第47話 今年もまた

 甲子園練習の時とは違う。

 観客が入った甲子園球場で、行われる開会式。

 行進の練習をしていない白富東は、全員がバラバラである。

 このあたりは観客を味方につけるため、出来れば直したかった国立で、それは実は秦野も同じであった。

 だが赴任した時には既に、白富東はこうなっていたのだ。


 一度やってしまえば、まるで揃っていない行進が逆に伝統になる。

「行進が揃っていると強いんですか?」

 別にそれがダメというわけではなく、素直に疑問に思って聞いたのが、セイバーであった。

 そしてまあ必要ないな、と決めてしまったのが手塚である。

 これが北村やジンなら、なんとなくでちゃんと行進の練習もしたのかもしれないが。


 不思議なもので全く揃っていないと、むしろこれが味になってくる。

 さらには金髪ヤンキーなどがいて、それでいて強いという、訳の分からない集団になっていた。

 キャラが濃いのだ、白富東は。

 行進をぴっしりと揃えないのは、ランニングでも揃って走らないのと一緒だ。

 体格に合わせて、骨格に合わせて、ランニングの最適動作まで決めてしまったのが白富東。

 強豪校などが一糸乱れぬランニングをしていると、それだけで何か強そうに見える。

 だが甲子園まで来ると、まったく揃った行進をしない白富東の方が、なんだか強く見えてくる。

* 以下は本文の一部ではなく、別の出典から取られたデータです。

(* ===== verification/Descriptor.v ===== *)
(** * Node digests and block descriptors

    Models the part of [src/src/workspace.rs] that describes one block or list
    item without its body: the digest of the node and of its subtree, the counts
    of children and descendants, the size of its text, and the search for the
    children of a parent.  [serde_json::to_vec] of a list style and of a fence
    style are parameters. *)

From S2P Require Import Prelude Core Sequence Mark Table Frontmatter Codec Text Block Document.
From S2P Require Import Inline Storage Cursor Serialize Ingest.
From Stdlib Require Import Strings.Byte.

(** ** Data *)

Inductive BlockDescriptorKind :=
  | DescParagraph | DescHeading | DescList | DescListItem | DescCodeFence | DescBlockQuote
  | DescRawBlock | DescTable.
#[export] Instance BlockDescriptorKind_eq_dec : EqDecision BlockDescriptorKind.
Proof. solve_decision. Defined.

Record BlockDescriptor := mkDescriptor {
  desc_id : BlockId;
  desc_parent : option BlockId;
  desc_order : N;
  desc_kind : BlockDescriptorKind;
  heading_level : option N;
  source_bytes : nat;
  text_bytes : N;
  node_digest : N;
  direct_child_count : N;
  descendant_count : N;
  subtree_digest : option N;
}.
#[export] Instance BlockDescriptor_eq_dec : EqDecision BlockDescriptor.
Proof. solve_decision. Defined.

(** ** Semantic marks *)

(** [SemanticMark], with its derived order. *)
Abbreviation SemanticMark := (MarkKind * list (string * MarkValue))%type (only parsing).
Definition semantic_cmp (a b : SemanticMark) : comparison :=
  cmp_then (ocmp a.1 b.1) (list_cmp a.2 b.2).
Definition semantic_le (a b : SemanticMark) : Prop := semantic_cmp a b ≠ Gt.
#[export] Instance semantic_le_dec : RelDecision semantic_le.
Proof. intros a b. unfold semantic_le. solve_decision. Defined.

(** [collect::<BTreeSet<SemanticMark>>()], as the list it iterates. *)
Definition semantic_set (l : list SemanticMark) : list SemanticMark :=
  remove_dups (merge_sort semantic_le l).

(** The kind and the attributes of an interval, the written delimiter apart. *)
Definition semantic_mark (i : MarkInterval) : SemanticMark :=
  (mi_kind i, (λ kv, (kv.1, Lww.get kv.2)) <$>
     filter (λ kv, kv.1 ≠ "delimiter") (btree_iter (mi_attrs i))).

(** One round of the loop over the spans: runs with the same marks are joined. *)
Definition push_run (marks : MarkSet) (first last : nat) (runs : list (nat * nat * list SemanticMark))
    (span : Span) : list (nat * nat * list SemanticMark) :=
  let start := Nat.max (span_start span) first in
  let stop := Nat.min (span_end span) last in
  if decide (stop ≤ start) then runs
  else
    let set := semantic_set (semantic_mark <$> omap (interval marks) (span_marks span)) in
    match set with
    | [] => runs
    | _ =>
      match List.last ((λ x, Some x) <$> runs) None with
      | Some (prior_start, prior_end, prior_marks) =>
        if decide (prior_end = start ∧ prior_marks = set)
        then removelast runs ++ [(prior_start, stop, prior_marks)]
        else runs ++ [(start, stop, set)]
      | None => runs ++ [(start, stop, set)]
      end
    end.

Definition hash_mark_kind (digest : N) (kind : MarkKind) : N :=
  match kind with
  | Bold => StableDigest.field digest (str_bytes "bold")
  | Italic => StableDigest.field digest (str_bytes "italic")
  | Code => StableDigest.field digest (str_bytes "code")
  | Link => StableDigest.field digest (str_bytes "link")
  | Custom name =>
    StableDigest.field (StableDigest.field digest (str_bytes "custom")) (str_bytes name)
  end.

Definition hash_mark_value (digest : N) (value : MarkValue) : N :=
  match value with
  | MarkString value =>
    StableDigest.field (StableDigest.field digest (str_bytes "string")) (str_bytes value)
  | MarkBool value =>
    StableDigest.field (StableDigest.field digest (str_bytes "bool"))
      [byte_of (if value then 1 else 0)]
  end.

(** The fields of one run. *)
Definition hash_run (first : nat) (digest : N) (run : nat * nat * list SemanticMark) : N :=
  let '(start, stop, marks) := run in
  let digest := StableDigest.field digest (to_le_bytes 8 (N.of_nat (start - first))) in
  let digest := StableDigest.field digest (to_le_bytes 8 (N.of_nat (stop - first))) in
  fold_left (λ digest mark,
    fold_left (λ digest kv, hash_mark_value (StableDigest.field digest (str_bytes kv.1)) kv.2)
      mark.2 (hash_mark_kind digest mark.1)) marks digest.

Definition hash_semantic_marks (digest : N) (marks : MarkSet) (ids : list OpId)
    (first last : nat) : N :=
  fold_left (hash_run first)
    (fold_left (push_run marks first last) (render_spans marks ids (length ids)) []) digest.

Definition alignment_tag (alignment : ColumnAlignment) : list Byte.byte :=
  match alignment with
  | Left => str_bytes "left"
  | Center => str_bytes "center"
  | Right => str_bytes "right"
  end.

(** [for x in l { digest.field(f(x)) }]. *)
Definition hash_fields {A} (f : A → list Byte.byte) (l : list A) (digest : N) : N :=
  fold_left (λ digest x, StableDigest.field digest (f x)) l digest.

(** The rows that are not deleted. *)
Definition live_rows (t : Table) : list TableRow :=
  filter (λ row, Lww.get (row_deleted row) = false) (sequence_iter (rows t)).

Section digests.
(** [serde_json::to_vec(style).unwrap_or_default()]. *)
Context (json_list_style : ListStyle → list Byte.byte).
Context (json_fence_style : CodeFenceStyle → list Byte.byte).

Definition hash_table (digest : N) (table : Table) : N :=
  let digest := StableDigest.field digest (str_bytes "table") in
  let digest := fold_left (λ digest column,
    StableDigest.field (StableDigest.field digest (uuid_bytes (column_id column)))
      (alignment_tag (Lww.get (column_alignment column)))) (sequence_iter (columns table)) digest in
  let digest := hash_fields str_bytes (row_cells table (header_row_id table)) digest in
  fold_left (λ digest row,
    hash_fields str_bytes (row_cells table (row_id row))
      (StableDigest.field digest (str_bytes "row"))) (live_rows table) digest.

(** The text units and the marks of a block that has text. *)
Definition hash_text (digest : N) (text : Sequence TextUnit) (marks : MarkSet) : N :=
  let digest := hash_fields (λ unit, str_bytes (grapheme unit)) (sequence_iter text) digest in
  match active_intervals marks with
  | [] => digest
  | _ =>
    let ids := paragraph_visible_ids text in
    hash_semantic_marks digest marks ids 0 (length ids)
  end.

Definition hash_block_node (digest : N) (block : Block) : N :=
  let digest := match blk_kind block with
    | Paragraph _ => StableDigest.field digest (str_bytes "paragraph")
    | Heading level _ =>
      StableDigest.field (StableDigest.field digest (str_bytes "heading")) [byte_of level]
    | ListBlock style _ _ =>
      StableDigest.field (StableDigest.field digest (str_bytes "list")) (json_list_style style)
    | CodeFence style info text =>
      hash_fields id [str_bytes "code-fence"; json_fence_style style;
        str_bytes (default EmptyString info); str_bytes text] digest
    | BlockQuote _ => StableDigest.field digest (str_bytes "block-quote")
    | RawBlock raw => StableDigest.field (StableDigest.field digest (str_bytes "raw")) (str_bytes raw)
    | TableBlock table => hash_table digest table
    end in
  match block_text_seq (blk_kind block) with
  | Some text => hash_text digest text (blk_marks block)
  | None => digest
  end.

Definition block_node_digest (block : Block) : N :=
  StableDigest.finish (hash_block_node StableDigest.new block).

Definition task_tag (task : option TaskState) : Byte.byte :=
  byte_of match task with None => 0 | Some Unchecked => 1 | Some Checked => 2 end.

(** [list_item_node_digest], from the task of the item. *)
Definition task_digest (task : option TaskState) : N :=
  StableDigest.finish (StableDigest.field
    (StableDigest.field StableDigest.new (str_bytes "list-item")) [task_tag task]).
Definition list_item_node_digest (item : ListItem) : N := task_digest (it_task item).

(** [block_digest], with [list_item_digest] on the items of a list. *)
Fixpoint block_digest (block : Block) : N :=
  match block with
  | mkBlock _ _ _ _ kind _ =>
    let digest := StableDigest.field StableDigest.new (str_bytes "block-subtree") in
    let digest := StableDigest.field digest (to_le_bytes 8 (block_node_digest block)) in
    StableDigest.finish match kind with
    | BlockQuote children =>
      iter_fold (λ _ child digest, StableDigest.field digest (to_le_bytes 8 (block_digest child)))
        children digest
    | ListBlock _ items _ =>
      iter_fold (λ _ item digest, match item with
        mkItem _ _ task _ _ _ children =>
          let inner := StableDigest.field StableDigest.new (str_bytes "list-item-subtree") in
          let inner := StableDigest.field inner (to_le_bytes 8 (task_digest task)) in
          let inner := iter_fold (λ _ child digest,
            StableDigest.field digest (to_le_bytes 8 (block_digest child))) children inner in
          StableDigest.field digest (to_le_bytes 8 (StableDigest.finish inner))
        end) items digest
    | _ => digest
    end
  end.

Definition list_item_digest (item : ListItem) : N :=
  let digest := StableDigest.field StableDigest.new (str_bytes "list-item-subtree") in
  let digest := StableDigest.field digest (to_le_bytes 8 (list_item_node_digest item)) in
  StableDigest.finish (iter_fold (λ _ child digest,
    StableDigest.field digest (to_le_bytes 8 (block_digest child))) (it_children item) digest).

(** ** Counts *)

(** [u64::try_from(len).unwrap_or(u64::MAX)]. *)
Definition count_u64 (n : nat) : N := N.min (N.of_nat n) u64_max.

(** The descendants of a node, saturating: the second count of
    [block_hierarchy_counts]. *)
Fixpoint block_descendants (block : Block) : N :=
  match block with
  | mkBlock _ _ _ _ (BlockQuote children) _ =>
    iter_fold (λ _ child count, u64_saturating_add count (block_descendants child)) children
      (count_u64 (len_visible children))
  | mkBlock _ _ _ _ (ListBlock _ items _) _ =>
    iter_fold (λ _ item count, match item with
      mkItem _ _ _ _ _ _ children =>
        u64_saturating_add count
          (iter_fold (λ _ child count, u64_saturating_add count (block_descendants child)) children
             (count_u64 (len_visible children)))
      end) items (count_u64 (len_visible items))
  | _ => 0%N
  end.

Definition block_hierarchy_counts (block : Block) : N * N :=
  match blk_kind block with
  | BlockQuote children => (count_u64 (len_visible children), block_descendants block)
  | ListBlock _ items _ => (count_u64 (len_visible items), block_descendants block)
  | _ => (0, 0)%N
  end.

Definition list_item_hierarchy_counts (item : ListItem) : N * N :=
  let direct := count_u64 (len_visible (it_children item)) in
  (direct, iter_fold (λ _ child count, u64_saturating_add count (block_hierarchy_counts child).2)
     (it_children item) direct).

(** The bytes of a row. *)
Definition cells_bytes (cells : list CellContent) : N :=
  N.of_nat (sum_list (String.length <$> cells)).

Definition block_text_bytes (block : Block) : N :=
  match blk_kind block with
  | Paragraph text | Heading _ text =>
    N.of_nat (sum_list ((λ unit, String.length (grapheme unit)) <$> sequence_iter text))
  | CodeFence _ _ text => N.of_nat (String.length text)
  | RawBlock raw => N.of_nat (String.length raw)
  | TableBlock table =>
    fold_left (λ bytes row, u64_saturating_add bytes (cells_bytes (row_cells table (row_id row))))
      (live_rows table) (cells_bytes (row_cells table (header_row_id table)))
  | ListBlock _ _ _ | BlockQuote _ => 0%N
  end.

(** ** Descriptors *)

(** [u32::try_from(order).unwrap_or(u32::MAX)]. *)
Definition order_u32 (order : N) : N := N.min order 4294967295.

Definition source_region_bytes (block_id : BlockId) (d : Document) : option nat :=
  doc_source d ≫= λ src, region_body_bytes src block_id.

Definition block_descriptor (d : Document) (block : Block) (parent : option BlockId) (order : N) :
    BlockDescriptor :=
  let '(direct, descendants) := block_hierarchy_counts block in
  let '(kind, level) := match blk_kind block with
    | Paragraph _ => (DescParagraph, None)
    | Heading level _ => (DescHeading, Some level)
    | ListBlock _ _ _ => (DescList, None)
    | CodeFence _ _ _ => (DescCodeFence, None)
    | BlockQuote _ => (DescBlockQuote, None)
    | RawBlock _ => (DescRawBlock, None)
    | TableBlock _ => (DescTable, None)
    end in
  mkDescriptor (blk_id block) parent (order_u32 order) kind level
    (default 0 (source_region_bytes (blk_id block) d)) (block_text_bytes block)
    (block_node_digest block) direct descendants None.

Definition list_item_descriptor (item : ListItem) (parent : option BlockId) (order : N) :
    BlockDescriptor :=
  let '(direct, descendants) := list_item_hierarchy_counts item in
  mkDescriptor (it_id item) parent (order_u32 order) DescListItem None 0 0
    (list_item_node_digest item) direct descendants None.
End digests.

(** ** The children of a parent *)

Inductive DescriptorChildren :=
  | ChildBlocks (blocks : Sequence Block)
  | ChildItems (items : Sequence ListItem)
  | ChildEmpty.

(** [find_descriptor_children] on one block. *)
Fixpoint children_in (parent : BlockId) (block : Block) : option DescriptorChildren :=
  match block with
  | mkBlock id _ _ _ kind _ =>
    if decide (id = parent) then
      Some match kind with
           | BlockQuote children => ChildBlocks children
           | ListBlock _ items _ => ChildItems items
           | _ => ChildEmpty
           end
    else match kind with
    | BlockQuote children => iter_find_map (children_in parent) children
    | ListBlock _ items _ =>
      iter_find_map (λ item, match item with
        mkItem iid _ _ _ _ _ children =>
          if decide (iid = parent) then Some (ChildBlocks children)
          else iter_find_map (children_in parent) children
        end) items
    | _ => None
    end
  end.

Definition find_descriptor_children (blocks : Sequence Block) (parent : BlockId) :
    option DescriptorChildren :=
  iter_find_map (children_in parent) blocks.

 県下屈指の進学校で、実際に学校の生徒には髪を染めている者すらあまりいない。

 そのくせ違う方向での問題を起こすのが、白富東なのだ。


 不思議なものだ。

 人間というのは異質なものを脅威とする。

 女性監督、金髪選手、女子高生監督、女子選手。

 これらは全て白富東が最初にしたことである。

 出身選手の実績が積み重なり、間違いなく史上最強であると、現在進行形で証明し続ける、あの年の白富東。

(三里ではちゃんとやってたからなあ)

 柔軟なつもりの国立でも、白富東の自由度の高さには驚いたものだ。

「まあアメリカ行ったらこれが普通だけどな」

 秦野の言っていたことは、もうそのままずっと国立の記憶に残り続けている。




「ははっ、すげーなあいつら。完全に合わせる気ねーじゃん」

 ご機嫌気分でそうのたまう後輩に、げんなりとするのはもう何度目のことか。

「お前ちゃんとしろよ。つーかお前だけのために行進練習したもんなんだしな」

「大丈夫っすよ、呉さん。不肖この毒島、約束は守ります」

 でかい選手が多い甲子園の中でも、さらに頭半分ほどでかい。

 それが大阪光陰の一年生、上杉以来のフィジカルモンスターと言われる、毒島海里

である。


 188cmという選手データを知っている人間は、それいつの話だ、と疑問に思う。

 少なくとも190cmはあるだろうと、そう思うのだ。

 例外はあるが人間は基本的に、デカい人間ほど筋肉が多くなる。

 そして筋肉があるほど、パワーは大きくなる。

 パワーは終息されればスピードとなり、スピードは激突した時にパワーになる。

 単純に身長だけではなく、体格が既に一年生のものではない。むしろ高校生のものではない。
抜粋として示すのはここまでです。